* _Stored data_
....

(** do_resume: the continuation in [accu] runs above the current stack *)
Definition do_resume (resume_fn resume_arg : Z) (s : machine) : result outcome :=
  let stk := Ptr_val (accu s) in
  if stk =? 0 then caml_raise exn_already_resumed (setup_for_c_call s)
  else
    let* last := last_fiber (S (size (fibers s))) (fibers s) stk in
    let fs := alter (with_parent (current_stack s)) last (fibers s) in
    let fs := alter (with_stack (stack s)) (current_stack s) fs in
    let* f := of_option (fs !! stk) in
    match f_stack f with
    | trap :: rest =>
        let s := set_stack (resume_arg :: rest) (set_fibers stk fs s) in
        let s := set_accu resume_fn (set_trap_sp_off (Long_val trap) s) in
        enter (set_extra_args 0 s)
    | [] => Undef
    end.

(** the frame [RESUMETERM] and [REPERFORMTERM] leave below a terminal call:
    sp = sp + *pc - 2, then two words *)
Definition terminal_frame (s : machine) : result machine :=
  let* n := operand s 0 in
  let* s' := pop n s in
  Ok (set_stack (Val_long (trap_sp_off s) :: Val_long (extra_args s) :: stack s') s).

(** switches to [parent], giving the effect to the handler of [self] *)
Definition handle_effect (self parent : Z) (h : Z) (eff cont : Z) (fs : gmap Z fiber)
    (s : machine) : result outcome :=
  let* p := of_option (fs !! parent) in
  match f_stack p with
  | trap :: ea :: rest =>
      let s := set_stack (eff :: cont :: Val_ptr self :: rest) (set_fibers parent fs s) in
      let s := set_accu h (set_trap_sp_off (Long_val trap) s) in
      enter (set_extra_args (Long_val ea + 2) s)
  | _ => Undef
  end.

....

* _What to do_
Set down nothing but the lines from the one with "let* s' := pop n s in" through the end of the records, keeping each line exactly as written and including both ends.

* _Written reply_
  let* s' := pop n s in
  Ok (set_stack (Val_long (trap_sp_off s) :: Val_long (extra_args s) :: stack s') s).

(** switches to [parent], giving the effect to the handler of [self] *)
Definition handle_effect (self parent : Z) (h : Z) (eff cont : Z) (fs : gmap Z fiber)
    (s : machine) : result outcome :=
  let* p := of_option (fs !! parent) in
  match f_stack p with
  | trap :: ea :: rest =>
      let s := set_stack (eff :: cont :: Val_ptr self :: rest) (set_fibers parent fs s) in
      let s := set_accu h (set_trap_sp_off (Long_val trap) s) in
      enter (set_extra_args (Long_val ea + 2) s)
  | _ => Undef
  end.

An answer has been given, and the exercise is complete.